Still fairly dark (and cold!) outside at the start of the marathon.
Westpac Stadium, start and finish venue for the race. Great to start a race at a venue with almost more toilets than participants! 🙂
From Westpac, down the ramp and onto the street. The low light made for some rather arty photos.
At about the 8km mark, still going strong.
The “W” of the Wellington sign was changed to a “V”, to coincide with the launch of a local vampire movie, “What we did in the Shadows”.
The whole run hugs the coastline.
The turn around point at Scorching Bay.
And the second time around, each time collecting a rubber band..

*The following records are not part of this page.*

(** X7. [deleteKey] of a contained key returns the value [valueOf] gave for
    it; afterwards the size is one smaller, the key is not contained and
    [valueOf] gives null for it, and every other key is contained as before
    with the value it had. *)
Theorem deleteKey_removes_key key s :
  Inv s -> contains_in s key = true ->
  exists v s',
    valueOf key s = (Returned (Val v), s) /\
    deleteKey key s = (Returned (Val v), s') /\
    Inv s' /\ sz s' = sz s - 1 /\
    contains_in s' key = false /\
    valueOf key s' = (Returned Null, s') /\
    (forall k, k <> key ->
       contains_in s' k = contains_in s k /\ values_get s' k = values_get s k).
Proof.
  intros HI Hc.
  destruct (deleteKey_contained_values key s HI Hc)
    as (v & s' & Hdel & HI' & Hv & Hsz & Hval & Hgone & Hkeys).
  exists v, s'. split; [now rewrite valueOf_contained, Hv|].
  split; [done|]. split; [done|]. split; [done|]. split; [done|].
  split; [now apply valueOf_absent|].
  intros k Hne. split; [now apply Hkeys|].
  rewrite (values_get_insert _ _ _ s s' Hval). now rewrite decide_False.
Qed.

(** X8. A key that was deleted can be added again: after [deleteKey] of a
    contained numeric key, [add] of the same key returns true, the size is
    what it was before the deletion and [valueOf] gives the new value. *)
Theorem deleted_key_can_be_added_again n (v : T) s :
  Inv s -> contains_in s (KNum n) = true ->
  exists v0 s1 s2,
    deleteKey (KNum n) s = (Returned (Val v0), s1) /\
    add (KNum n) v s1 = (Returned true, s2) /\
    Inv s2 /\ sz s2 = sz s /\
    valueOf (KNum n) s2 = (Returned (Val v), s2).
Proof.
  intros HI Hc.
  destruct (deleteKey_contained_values (KNum n) s HI Hc)
    as (v0 & s1 & Hdel & HI1 & _ & Hsz1 & _ & Hgone & _).
  destruct (add_fresh n v s1 HI1 Hgone) as (s2 & Hadd & HI2 & Hsz2 & Hval & Hin & _).
  exists v0, s1, s2. split; [done|]. split; [done|]. split; [done|]. split; [lia|].
  rewrite valueOf_contained by done.
  rewrite (values_get_insert _ _ _ s1 s2 Hval). now rewrite decide_True.
Qed.


(** X10. On a well-formed heap [peek()] changes nothing and returns what
    the next [poll()] returns: null when the size is 0, and otherwise the
    payload stored for the key at position 0. *)
Theorem peek_is_next_poll s :
  Inv s ->
  peek s = (fst (poll s), s) /\
  (sz s = 0 -> peek s = (Returned Null, s)) /\
  (sz s <> 0 -> exists v,
     peek s = (Returned (Val v), s) /\ values_get s (arr_get (heap s) 0) = Val v).
Proof.
  intros HI. rewrite peek_run. destruct (Z.eqb_spec (sz s) 0) as [Hz|Hnz].
  - split; [|split; [done|done]]. rewrite poll_run. now rewrite Hz.
  - destruct (poll_nonempty s HI Hnz) as (v & s' & Hpoll & _ & Hv & _).
    rewrite Hpoll, Hv. split; [done|]. split; [done|]. intros _. now exists v.
Qed.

Beautiful rays of sunlight shining on the ferry for a brief moment.
Might not look like it, but a chilly wind was cutting around these exposed corners.
Gerry and Johann still going strong.
Only 12.2km to go! Fatigue and silliness starting to set in.
The busy walkway behind Te Papa in the last 3 kms.
A bit of sun for the final stretch. Gerry still smiling.
Up the ramp and only the final few hundred metres to the finish.
The three colours rubber bands you collect at every turn around point.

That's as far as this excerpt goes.